[Stored items]
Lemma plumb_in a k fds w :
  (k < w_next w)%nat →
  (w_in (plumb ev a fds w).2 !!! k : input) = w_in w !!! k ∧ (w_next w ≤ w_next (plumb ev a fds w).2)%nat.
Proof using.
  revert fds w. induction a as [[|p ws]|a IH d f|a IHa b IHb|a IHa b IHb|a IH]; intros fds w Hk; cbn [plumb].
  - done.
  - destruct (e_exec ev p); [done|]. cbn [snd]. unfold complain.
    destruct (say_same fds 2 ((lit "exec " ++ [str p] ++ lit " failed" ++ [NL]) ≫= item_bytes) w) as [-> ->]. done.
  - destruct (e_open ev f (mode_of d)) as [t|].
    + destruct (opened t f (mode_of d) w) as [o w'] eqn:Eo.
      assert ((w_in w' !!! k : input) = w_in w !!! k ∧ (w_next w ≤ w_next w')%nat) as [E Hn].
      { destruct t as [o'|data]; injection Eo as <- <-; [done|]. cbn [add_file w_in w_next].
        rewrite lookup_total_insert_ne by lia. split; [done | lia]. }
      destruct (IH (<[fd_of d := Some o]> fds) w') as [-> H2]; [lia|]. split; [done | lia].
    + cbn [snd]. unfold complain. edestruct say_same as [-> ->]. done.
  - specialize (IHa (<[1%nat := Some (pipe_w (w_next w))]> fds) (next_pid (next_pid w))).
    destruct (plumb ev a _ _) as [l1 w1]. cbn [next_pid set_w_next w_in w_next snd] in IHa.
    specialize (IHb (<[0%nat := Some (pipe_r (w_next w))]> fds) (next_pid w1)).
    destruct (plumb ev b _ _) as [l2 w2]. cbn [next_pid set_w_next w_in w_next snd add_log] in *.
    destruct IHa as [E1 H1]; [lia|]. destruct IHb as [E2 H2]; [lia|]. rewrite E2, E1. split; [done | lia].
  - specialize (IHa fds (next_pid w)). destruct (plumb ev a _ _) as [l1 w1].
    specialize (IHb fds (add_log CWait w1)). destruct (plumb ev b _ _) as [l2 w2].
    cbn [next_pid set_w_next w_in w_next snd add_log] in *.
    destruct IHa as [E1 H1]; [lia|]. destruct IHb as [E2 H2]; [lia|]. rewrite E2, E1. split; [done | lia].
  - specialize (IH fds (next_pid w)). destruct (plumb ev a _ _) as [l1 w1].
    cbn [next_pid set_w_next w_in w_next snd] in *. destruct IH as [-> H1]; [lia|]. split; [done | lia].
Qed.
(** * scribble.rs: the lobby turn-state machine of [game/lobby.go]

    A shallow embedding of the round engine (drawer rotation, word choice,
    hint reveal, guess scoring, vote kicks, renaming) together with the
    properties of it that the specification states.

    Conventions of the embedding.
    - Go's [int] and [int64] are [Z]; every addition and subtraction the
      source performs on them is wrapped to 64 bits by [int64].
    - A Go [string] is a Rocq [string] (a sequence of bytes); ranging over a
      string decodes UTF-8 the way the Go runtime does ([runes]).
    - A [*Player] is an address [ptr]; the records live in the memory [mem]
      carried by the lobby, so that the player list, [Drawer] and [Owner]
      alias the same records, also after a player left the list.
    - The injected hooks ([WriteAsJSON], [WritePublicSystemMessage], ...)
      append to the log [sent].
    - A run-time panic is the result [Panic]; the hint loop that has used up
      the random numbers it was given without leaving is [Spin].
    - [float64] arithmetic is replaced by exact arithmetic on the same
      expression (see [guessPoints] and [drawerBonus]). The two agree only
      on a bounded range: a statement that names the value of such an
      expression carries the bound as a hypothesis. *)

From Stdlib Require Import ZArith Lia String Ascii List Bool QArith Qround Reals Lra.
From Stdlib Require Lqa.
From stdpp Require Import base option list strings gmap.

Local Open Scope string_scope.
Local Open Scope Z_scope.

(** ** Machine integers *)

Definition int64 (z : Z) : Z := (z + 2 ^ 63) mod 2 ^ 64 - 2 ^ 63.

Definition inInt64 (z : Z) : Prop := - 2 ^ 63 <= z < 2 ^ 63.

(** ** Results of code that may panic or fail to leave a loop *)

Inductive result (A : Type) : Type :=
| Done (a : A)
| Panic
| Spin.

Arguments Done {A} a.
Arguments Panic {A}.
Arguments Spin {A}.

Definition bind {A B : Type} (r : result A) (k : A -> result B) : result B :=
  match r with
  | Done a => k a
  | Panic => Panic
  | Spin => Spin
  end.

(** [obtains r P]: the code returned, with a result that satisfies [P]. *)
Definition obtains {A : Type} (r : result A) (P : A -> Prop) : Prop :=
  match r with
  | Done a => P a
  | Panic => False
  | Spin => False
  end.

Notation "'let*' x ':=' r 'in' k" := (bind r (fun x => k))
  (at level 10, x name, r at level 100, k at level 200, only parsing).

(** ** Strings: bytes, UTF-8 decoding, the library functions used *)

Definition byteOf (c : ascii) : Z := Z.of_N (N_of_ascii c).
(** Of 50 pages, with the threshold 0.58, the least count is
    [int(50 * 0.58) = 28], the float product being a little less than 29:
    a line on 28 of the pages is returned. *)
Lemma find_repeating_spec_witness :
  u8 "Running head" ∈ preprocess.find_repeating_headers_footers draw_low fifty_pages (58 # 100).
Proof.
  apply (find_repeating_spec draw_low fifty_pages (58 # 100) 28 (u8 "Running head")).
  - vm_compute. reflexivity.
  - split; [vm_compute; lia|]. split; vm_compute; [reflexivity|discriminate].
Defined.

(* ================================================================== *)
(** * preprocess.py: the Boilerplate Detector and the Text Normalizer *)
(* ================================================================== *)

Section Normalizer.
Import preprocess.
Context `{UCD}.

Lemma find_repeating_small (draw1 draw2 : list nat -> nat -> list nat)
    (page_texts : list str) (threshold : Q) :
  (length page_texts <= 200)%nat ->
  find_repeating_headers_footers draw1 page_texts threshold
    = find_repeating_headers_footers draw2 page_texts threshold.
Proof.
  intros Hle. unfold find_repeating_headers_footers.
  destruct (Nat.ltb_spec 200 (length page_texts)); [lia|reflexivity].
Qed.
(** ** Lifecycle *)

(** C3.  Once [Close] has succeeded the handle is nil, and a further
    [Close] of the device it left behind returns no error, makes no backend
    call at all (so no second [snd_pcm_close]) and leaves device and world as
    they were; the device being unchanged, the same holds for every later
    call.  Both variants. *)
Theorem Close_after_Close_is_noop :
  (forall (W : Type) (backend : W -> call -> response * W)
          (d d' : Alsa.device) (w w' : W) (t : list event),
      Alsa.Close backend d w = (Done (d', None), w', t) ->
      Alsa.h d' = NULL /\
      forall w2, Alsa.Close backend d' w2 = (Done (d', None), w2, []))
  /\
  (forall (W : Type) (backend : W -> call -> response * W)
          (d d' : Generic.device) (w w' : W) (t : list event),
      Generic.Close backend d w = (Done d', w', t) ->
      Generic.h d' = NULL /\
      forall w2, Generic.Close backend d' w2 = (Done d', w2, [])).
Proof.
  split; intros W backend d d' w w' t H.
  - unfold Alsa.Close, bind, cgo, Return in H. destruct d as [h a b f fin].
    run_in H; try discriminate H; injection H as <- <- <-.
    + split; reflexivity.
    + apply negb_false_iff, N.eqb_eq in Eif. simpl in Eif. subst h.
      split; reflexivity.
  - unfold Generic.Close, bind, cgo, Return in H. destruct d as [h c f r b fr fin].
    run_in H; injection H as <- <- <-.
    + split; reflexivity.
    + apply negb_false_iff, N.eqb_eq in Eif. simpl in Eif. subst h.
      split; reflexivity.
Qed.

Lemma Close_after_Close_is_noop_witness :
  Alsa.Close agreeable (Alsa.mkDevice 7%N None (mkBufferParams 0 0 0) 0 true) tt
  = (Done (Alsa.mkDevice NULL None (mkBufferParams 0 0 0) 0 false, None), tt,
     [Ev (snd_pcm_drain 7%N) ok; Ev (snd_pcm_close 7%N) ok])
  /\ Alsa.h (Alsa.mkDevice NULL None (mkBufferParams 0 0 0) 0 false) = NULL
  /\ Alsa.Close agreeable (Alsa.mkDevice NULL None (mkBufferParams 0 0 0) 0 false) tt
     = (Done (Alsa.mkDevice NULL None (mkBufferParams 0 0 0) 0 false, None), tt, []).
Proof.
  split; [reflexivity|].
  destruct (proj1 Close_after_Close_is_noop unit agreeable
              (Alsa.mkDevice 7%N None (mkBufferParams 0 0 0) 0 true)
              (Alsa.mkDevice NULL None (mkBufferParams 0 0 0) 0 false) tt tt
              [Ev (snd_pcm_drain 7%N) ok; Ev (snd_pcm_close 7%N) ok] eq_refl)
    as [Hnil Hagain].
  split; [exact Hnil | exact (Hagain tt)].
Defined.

__What you are asked to do__: Using the records, find how many lines include the string "Import" and report that number alone.

__Solution to the exercise__: 3